Understanding the Russian Ban on Adoptions by Americans

 
By Dale Eldridge, LICSW, BCD

Former RNE Board Member Dale Eldridge shares her professional insights on this developing story out of Russia.

Moscow, Russia. Photo by Pavel via Flickr.

Moscow, Russia. Photo by Pavel via Flickr.

What Does the Ban Mean?

On Thursday, December 27, 2012, Russian President Vladimir Putin said that he intends to sign into law a bill that would ban adoptions of Russian children by American citizens. This ban was unanimously approved by the upper chamber of the Russian Parliament on Wednesday, December 26, 2012. The ban is included in a Russian law that is designed to retaliate against the U.S. due to a recently enacted U.S. law which punishes Russians who are accused of human rights violations.

The ban is scheduled to take effect on Tuesday, January 1, 2013, rendering void the recently enacted bilateral agreement on adoptions, between the U.S. and Russia. It is expected that the impact of this ban will immediately be felt by the families who are close to the completion of the adoption of at least 46 children. The reality is that there are likely to be as many as 250 families, who have already identified a child they hope to adopt, affected by this ban.

What If We Have a Russian Adoption in Progress?

At this point, nobody knows for sure just exactly what this ban effectively means for people whose adoptions from Russia are in progress. If you are in that position, you should be in contact directly with your international placement agency, although their information may be quite limited as this story is unfolding. Families who are currently in the process of adopting a child from Russia are also encouraged to reach out to the Department of State at AskCI@state.gov for further information. Use the subject line “Intercountry Adoption in Russia – Family Update.”

What If We Were Considering a Russian Adoption?

It is likely that all or most adoption agencies with Russian programs will be forced to impose a moratorium on new applications at least until the implications of this ban become clearer. For now, it would be wise to revise your plan and consider either a domestic adoption or an adoption from a country that still participates in international adoptions with the U.S.

It is still possible to adopt internationally, although the number of sending countries has declined in recent years. The profile of the children from abroad who are available for adoption has also changed, in that these children are increasingly likely to be older than three years and/or presenting with medical special needs. Some countries that are open to adoptions with Americans are: China, Ethiopia, Korea, Colombia, and Costa Rica. Many agencies also offer pilot programs in some countries where they are trying to establish reliable programs. Countries such as Bulgaria, Burundi, and Congo are among those that are developing pilot programs with some U.S. agencies.
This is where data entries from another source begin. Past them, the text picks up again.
(* ===== verification/Env.v ===== *)
(** * Env: the platform the service runs on

    The parts of the SDK below genie_service that the modelled code calls: the
    clock ([k_uptime_get]), the heap, the mesh access layer ([bt_mesh_model_send]
    and the element table), the random generator.  They are an environment
    record: what they answer is a field with an arbitrary value, what the service
    does to them is appended to the log [out], oldest entry first.  Time does not
    advance inside a handler.  The message encoder [bt_mesh_model_msg_init] of
    access.c and the little endian encoders it uses are modelled exactly. *)
From Stdlib Require Import ZArith Lia List Bool.
From stdpp Require Import base list numbers option.
From S2P Require Import Prelude.
Local Open Scope Z_scope.

(** ** Little endian encoding, [net_buf_simple_add_le16] and the memory image of a [uint32_t] *)

Definition le16 (z : Z) : list Z := [Z.land z 255; Z.land (Z.shiftr z 8) 255].
Definition le32 (z : Z) : list Z :=
  [Z.land z 255; Z.land (Z.shiftr z 8) 255; Z.land (Z.shiftr z 16) 255; Z.land (Z.shiftr z 24) 255].
Definition be16 (z : Z) : list Z := [Z.land (Z.shiftr z 8) 255; Z.land z 255].

(** [p[0] | (p[1] << 8)], the reads of the message parsers. *)
Definition get_le16 (b0 b1 : Z) : Z := Z.lor b0 (Z.shiftl b1 8).
Definition get_le32 (b0 b1 b2 b3 : Z) : Z :=
  u32 (Z.lor (Z.lor (Z.lor b0 (Z.shiftl b1 8)) (Z.shiftl b2 16)) (Z.shiftl b3 24)).

(** ** Access layer constants and messages *)

Definition BT_MESH_ADDR_UNASSIGNED : Z := 0.
Definition BT_MESH_ADDR_TMALL_GENIE : Z := 61440. (* 0xf000 *)
Definition CONFIG_MESH_VENDOR_COMPANY_ID : Z := 424. (* 0x01A8 *)

Definition BT_MESH_MODEL_OP_2 (b0 b1 : Z) : Z := Z.lor (Z.shiftl b0 8) b1.
Definition BT_MESH_MODEL_OP_3 (b0 cid : Z) : Z := Z.lor (Z.lor (Z.shiftl b0 16) 12582912) cid.

(** The bytes [bt_mesh_model_msg_init] leaves in the emptied buffer. *)
Definition bt_mesh_model_msg_init (opcode : Z) : list Z :=
  if opcode <? 256 then [u8 opcode]
  else if opcode <? 65536 then be16 opcode
  else Z.land (Z.shiftr opcode 16) 255 :: le16 (Z.land opcode 65535).

Record bt_mesh_msg_ctx := mkCtx { net_idx : Z; app_idx : Z; addr : Z; send_ttl : Z; send_rel : Z }.

(** [transport_result_e]. *)
Inductive transport_result_e := SEND_RESULT_SUCCESS | SEND_RESULT_TIMEOUT.

(** [genie_event_e]: the events of the service, those of the application included. *)
Inductive genie_event_e :=
| GENIE_EVT_NONE | GENIE_EVT_SW_RESET | GENIE_EVT_HW_RESET_START | GENIE_EVT_BT_READY | GENIE_EVT_MESH_READY
| GENIE_EVT_SDK_AIS_DISCON | GENIE_EVT_SDK_AIS_CONNECT | GENIE_EVT_SDK_MESH_PBADV_START
| GENIE_EVT_SDK_MESH_PBADV_TIMEOUT | GENIE_EVT_SDK_MESH_SILENT_START
| GENIE_EVT_SDK_MESH_PROV_START | GENIE_EVT_SDK_MESH_PROV_DATA | GENIE_EVT_SDK_MESH_PROV_TIMEOUT
| GENIE_EVT_SDK_MESH_PROV_SUCCESS | GENIE_EVT_SDK_MESH_PROV_FAIL
| GENIE_EVT_SDK_APPKEY_ADD | GENIE_EVT_SDK_APPKEY_DEL | GENIE_EVT_SDK_APPKEY_UPDATE
| GENIE_EVT_SDK_NETKEY_ADD | GENIE_EVT_SDK_NETKEY_DEL | GENIE_EVT_SDK_NETKEY_UPDATE
| GENIE_EVT_SDK_IVI_UPDATE | GENIE_EVT_SDK_APPKEY1_ADD
| GENIE_EVT_SDK_SUB_ADD | GENIE_EVT_SDK_SUB_DEL | GENIE_EVT_SDK_HB_SET | GENIE_EVT_SDK_SEQ_UPDATE
| GENIE_EVT_TIMEOUT | GENIE_EVT_DOWN_MSG | GENIE_EVT_VENDOR_MODEL_MSG | GENIE_EVT_SIG_MODEL_MSG
| GENIE_EVT_USER_TRANS_CYCLE | GENIE_EVT_USER_ACTION_DONE.
#[export] Instance genie_event_e_eq_dec : EqDecision genie_event_e.
Proof. solve_decision. Defined.

(** ** Observable actions *)

(** Calls into the mesh stack and the platform that the service makes for their
    effect only. *)
Inductive stack_call :=
| ProvEnable (bearers : Z)                (* bt_mesh_prov_enable *)
| ProvDisable (bearers : Z)               (* bt_mesh_prov_disable *)
| UnprovBeaconInterval (is_silent : bool) (* genie_set_silent_unprov_beacon_interval *)
| AppkeyRegister (net_idx app_idx : Z) (val : list Z) (update : Z) (* genie_appkey_register *)
| ProvResetLink                           (* bt_mesh_prov_reset_link *)
| AdvStop                                 (* bt_mesh_adv_stop *)
| OtaInit                                 (* genie_ota_init *)
| AosReboot.                              (* aos_reboot *)

Inductive output :=
| TxAccess (ctx : bt_mesh_msg_ctx) (bytes : list Z)      (* bt_mesh_model_send *)
| ResultCb (cb : Z) (tid : Z) (r : transport_result_e)   (* a result_cb call *)
| UserEvent (event : genie_event_e)                      (* event_cb of the application *)
| DownMsg (bytes : list Z)                               (* genie_at_cmd_send_data_to_mcu *)
| AtEvent (state : Z)                                    (* "+MESHEVT" of genie_at_output_event *)
| BufOverrun (n : Z)                                     (* [n] bytes written behind the end of a message buffer *)
| Stack (c : stack_call).

Record env := mkEnv {
  uptime : Z;                    (* k_uptime_get, milliseconds *)
  provisioned : bool;            (* bt_mesh_is_provisioned *)
  malloc_ok : bool;              (* whether hal_malloc succeeds *)
  event_cb : bool;               (* whether the service context has an event_cb *)
  vnd_model : option Z → bool;   (* elements that have the vendor model server *)
  elem_count : Z;                (* dev_comp->elem_count *)
  appkey_id : Z;                 (* bt_mesh_model_get_appkey_id *)
  rand : Z;                      (* the byte bt_rand delivers *)
  send_rc : nat → Z;             (* result of the n-th action, if it is a send *)
  out : list output }.

Definition emit (o : output) (e : env) : env :=
  mkEnv (uptime e) (provisioned e) (malloc_ok e) (event_cb e) (vnd_model e) (elem_count e) (appkey_id e)
        (rand e) (send_rc e) (out e ++ [o]).

(** [bt_mesh_model_send]: the message reaches the access layer, which answers a code. *)
Definition bt_mesh_model_send (ctx : bt_mesh_msg_ctx) (bytes : list Z) (e : env) : Z * env :=
  (send_rc e (length (out e)), emit (TxAccess ctx bytes) e).

(** [bt_mesh_elem_find_by_id]: the element pointer is the element's number. *)
Definition bt_mesh_elem_find_by_id (id : Z) (e : env) : option Z :=
  if id <? elem_count e then Some id else None.

(** [bt_mesh_elem_find_id]. *)
Definition bt_mesh_elem_find_id (p_elem : option Z) (e : env) : Z :=
  match p_elem with
  | Some i => if (0 <=? i) && (i <? elem_count e) then u8 i else 255
  | None => 255
  end.

(** The clock moved forward, nothing else changed. *)
Definition advance (dt : Z) (e : env) : env :=
  mkEnv (uptime e + dt) (provisioned e) (malloc_ok e) (event_cb e) (vnd_model e) (elem_count e) (appkey_id e)
        (rand e) (send_rc e) (out e).

(** The same environment with the fields the mesh stack changes. *)
Definition with_provisioned (b : bool) (e : env) : env :=
  mkEnv (uptime e) b (malloc_ok e) (event_cb e) (vnd_model e) (elem_count e) (appkey_id e) (rand e) (send_rc e) (out e).
Definition with_appkey_id (i : Z) (e : env) : env :=
  mkEnv (uptime e) (provisioned e) (malloc_ok e) (event_cb e) (vnd_model e) (elem_count e) i (rand e) (send_rc e) (out e).

(** ** Lemmas *)

Lemma out_emit o e : out (emit o e) = out e ++ [o].
Proof. done. Qed.
Lemma uptime_emit o e : uptime (emit o e) = uptime e.
Proof. done. Qed.


Lemma land_255 z : Z.land z 255 = z mod 256.
Proof. change 255 with (Z.ones 8). rewrite Z.land_ones by lia. done. Qed.

Lemma get_le16_spec b0 b1 : is_u8 b0 → is_u8 b1 → get_le16 b0 b1 = b0 + 256 * b1.
Proof.
  intros H0 H1. unfold get_le16. rewrite Z.shiftl_mul_pow2 by lia. change (2 ^ 8) with 256.
  pose proof (Z.add_lor_land b0 (b1 * 256)) as E.
  enough (Z.land b0 (b1 * 256) = 0) by lia. apply Z.bits_inj'. intros n Hn. rewrite Z.land_spec, Z.bits_0.
  change 256 with (2 ^ 8). rewrite Z.mul_pow2_bits by lia.
  destruct (Z.lt_ge_cases n 8); [rewrite (Z.testbit_neg_r b1) by lia; apply andb_false_r|].
  rewrite (Z.bits_above_log2 b0); [done|lia|].
  destruct (Z.eq_dec b0 0) as [->|]; [simpl; lia|].
  assert (Z.log2 b0 < 8) by (apply Z.log2_lt_pow2; simpl; lia). lia.
Qed.

Lemma get_le16_le16 z : is_u16 z → get_le16 (Z.land z 255) (Z.land (Z.shiftr z 8) 255) = z.
Proof.
  intros H. rewrite !land_255, Z.shiftr_div_pow2 by lia. change (2 ^ 8) with 256.
  rewrite get_le16_spec by dlia. dlia.
Qed.

Lemma land_shiftl_disjoint a b k : 0 <= a < 2 ^ k → 0 <= k → Z.land a (Z.shiftl b k) = 0.
Proof.
  intros Ha Hk. apply Z.bits_inj'. intros n Hn. rewrite Z.land_spec, Z.bits_0, Z.shiftl_spec by lia.
  destruct (Z.lt_ge_cases n k); [rewrite (Z.testbit_neg_r b) by lia; apply andb_false_r|].
  destruct (Z.eq_dec a 0) as [->|]; [by rewrite Z.bits_0|].
  rewrite (Z.bits_above_log2 a); [done|lia|]. assert (Z.log2 a < k) by (apply Z.log2_lt_pow2; lia). lia.
Qed.

Lemma lor_shiftl a b k : 0 <= a < 2 ^ k → 0 <= k → Z.lor a (Z.shiftl b k) = a + b * 2 ^ k.
Proof.
  intros Ha Hk. pose proof (Z.add_lor_land a (Z.shiftl b k)) as E.
  rewrite land_shiftl_disjoint in E by done. rewrite Z.shiftl_mul_pow2 in * by done. lia.
Qed.

Lemma get_le32_spec b0 b1 b2 b3 : is_u8 b0 → is_u8 b1 → is_u8 b2 → is_u8 b3 →
  get_le32 b0 b1 b2 b3 = b0 + 256 * b1 + 65536 * b2 + 16777216 * b3.
Proof.
  intros. unfold get_le32. rewrite (lor_shiftl b0 b1 8) by lia. change (2 ^ 8) with 256.
  rewrite (lor_shiftl _ b2 16) by lia. change (2 ^ 16) with 65536.
  rewrite (lor_shiftl _ b3 24) by lia. change (2 ^ 24) with 16777216.
  rewrite u32_small; lia.
Qed.

Lemma le32_get b0 b1 b2 b3 : is_u8 b0 → is_u8 b1 → is_u8 b2 → is_u8 b3 →
  le32 (get_le32 b0 b1 b2 b3) = [b0; b1; b2; b3].
Proof.
  intros. rewrite get_le32_spec by done. unfold le32. rewrite !land_255, !Z.shiftr_div_pow2 by lia.
  change (2 ^ 8) with 256; change (2 ^ 16) with 65536; change (2 ^ 24) with 16777216.
  repeat f_equal; dlia.
Qed.

Lemma get_le32_le32 z : is_u32 z →
  match le32 z with [b0; b1; b2; b3] => get_le32 b0 b1 b2 b3 = z | _ => False end.
Proof.
  intros H. unfold le32. rewrite !land_255, !Z.shiftr_div_pow2 by lia.
  change (2 ^ 8) with 256; change (2 ^ 16) with 65536; change (2 ^ 24) with 16777216.
  rewrite get_le32_spec by dlia. dlia.
Qed.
What Does This Ban Mean for International Adoption?

Clearly this ban constitutes a major blow to the families who await the completion of their adoptions as well as to anyone who is beginning the process. For the former group, who were already envisioning their lives with a specific child, the loss is unspeakable. Although it is too early to know with any certainty whether this ban will permanently dash their hopes, the early indications are very discouraging. As indicated earlier, it is still possible to adopt internationally, but the numbers of such adoptions have declined dramatically since the peak, in 2004, and it appears that this trend will only continue.
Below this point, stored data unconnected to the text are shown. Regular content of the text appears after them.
Lemma filter_twf t s s' : twf s → send_list s' = List.filter (other_tid t) (send_list s) →
  retransmit_timer s' = retransmit_timer s → timer_run s' = timer_run s → timer_due s' = timer_due s →
  uptime (tenv s') = uptime (tenv s) → twf s'.
Proof.
  intros (HL & ND & HF & HT & HT0 & HU) E1 E2 E3 E4 E5. unfold twf, armed in *. rewrite E1, E2, E3, E4, E5.
  pose proof (filter_length_le' (other_tid t) (send_list s)).
  repeat split; try lia; try apply HT0; auto using filter_tids_NoDup, Forall_filter'.
  intros NE. apply HT. intros E. by rewrite E in NE.
Qed.

Lemma ack_send_list t s : twf s →
  send_list (snd (genie_transport_ack t s)) = List.filter (other_tid t) (send_list s)
  /\ retransmit_timer (snd (genie_transport_ack t s)) = retransmit_timer s
  /\ timer_run (snd (genie_transport_ack t s)) = timer_run s /\ timer_due (snd (genie_transport_ack t s)) = timer_due s
  /\ uptime (tenv (snd (genie_transport_ack t s))) = uptime (tenv s)
  /\ transport_mutex (snd (genie_transport_ack t s)) = transport_mutex s.
Proof.
  intros (HL & ND & _). unfold genie_transport_ack.
  destruct (send_list s) as [|n l] eqn:El; [by simpl; rewrite El|].
  rewrite <- El in *. cbn [send_list lock].
  destruct (in_dec Z.eq_dec t (tids (send_list s))) as [Hin|Hin].
  - destruct (remove_first_tid_Some t _ ND Hin) as (x & -> & _). simpl. rewrite call_result_cb_uptime.
    repeat split; lia.
  - rewrite remove_first_tid_None, filter_other_tid_id by done. simpl. repeat split; lia.
Qed.

(** The message and state after the TID of a message has been settled. *)
Definition assign_tid (m : genie_transport_model_param_t) (s : tstate) :=
  if tid m =? 0 then let '(t, s) := genie_transport_gen_tid s in (with_tid t m, s) else (m, s).

(** The state once an older message with the same TID has been dropped. *)
Definition drop_pending (t : Z) (s : tstate) : tstate :=
  match genie_transport_find_by_tid t s with
  | Some _ => snd (transport_remove_by_tid t s)
  | None => s
  end.

Lemma drop_pending_spec t s : List.NoDup (tids (send_list s)) →
  send_list (drop_pending t s) = List.filter (other_tid t) (send_list s)
  /\ retransmit_timer (drop_pending t s) = retransmit_timer s /\ tenv (drop_pending t s) = tenv s
  /\ (timer_run (drop_pending t s) = timer_run s /\ timer_due (drop_pending t s) = timer_due s)
  /\ transport_mutex (drop_pending t s)
     = transport_mutex s + (if existsb (Z.eqb t) (tids (send_list s)) then 1 else 0).
Proof.
  intros ND. unfold drop_pending, genie_transport_find_by_tid.
  destruct (find_by_tid t (send_list s)) eqn:E.
  - assert (In t (tids (send_list s))) as Hin by (apply find_by_tid_In; congruence).
    assert (existsb (Z.eqb t) (tids (send_list s)) = true) as ->
      by (apply existsb_exists; exists t; split; [done|apply Z.eqb_refl]).
    destruct (remove_first_tid_Some t _ ND Hin) as (x & HR & _).
    unfold transport_remove_by_tid. destruct (send_list s) eqn:El; [done|]. cbn [send_list lock].
    rewrite El, HR. done.
  - assert (~ In t (tids (send_list s))) as Hn by (rewrite <- find_by_tid_In; naive_solver).
    rewrite filter_other_tid_id by done. destruct (existsb (Z.eqb t) (tids (send_list s))) eqn:EX.
    + apply existsb_exists in EX as (x & Hx & ->%Z.eqb_eq). done.
    + repeat split; lia.
Qed.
Going forward, the overall trend is such that people who are interested in adopting internationally will need to be open to a transracial adoption of an older child and/or one with medical special needs. This can still result in good options for some people as they present a rich source of opportunity for prospective parents and, most significantly, for children who deserve a permanent, loving family.

For more information and resources related to adoption, please visit our Adoption page here.

About the Author

Dale Eldridge, LICSW, BCD is the Coordinator of Adoptive Parent Services at Adoption Choices, a licensed adoption agency, in Framingham, Massachusetts.

Comments

  1. I remember when Putin passed this ban. In my opinion, it was a bad move. I know he was mad about America’s policy, but at the same time, I think the option for Americans to adopt Russian citizens was a good way to strengthen the relations between the countries. I know this happened in 2012, as you said, but do you know if the law has changed since then? If not, do you think it ever will?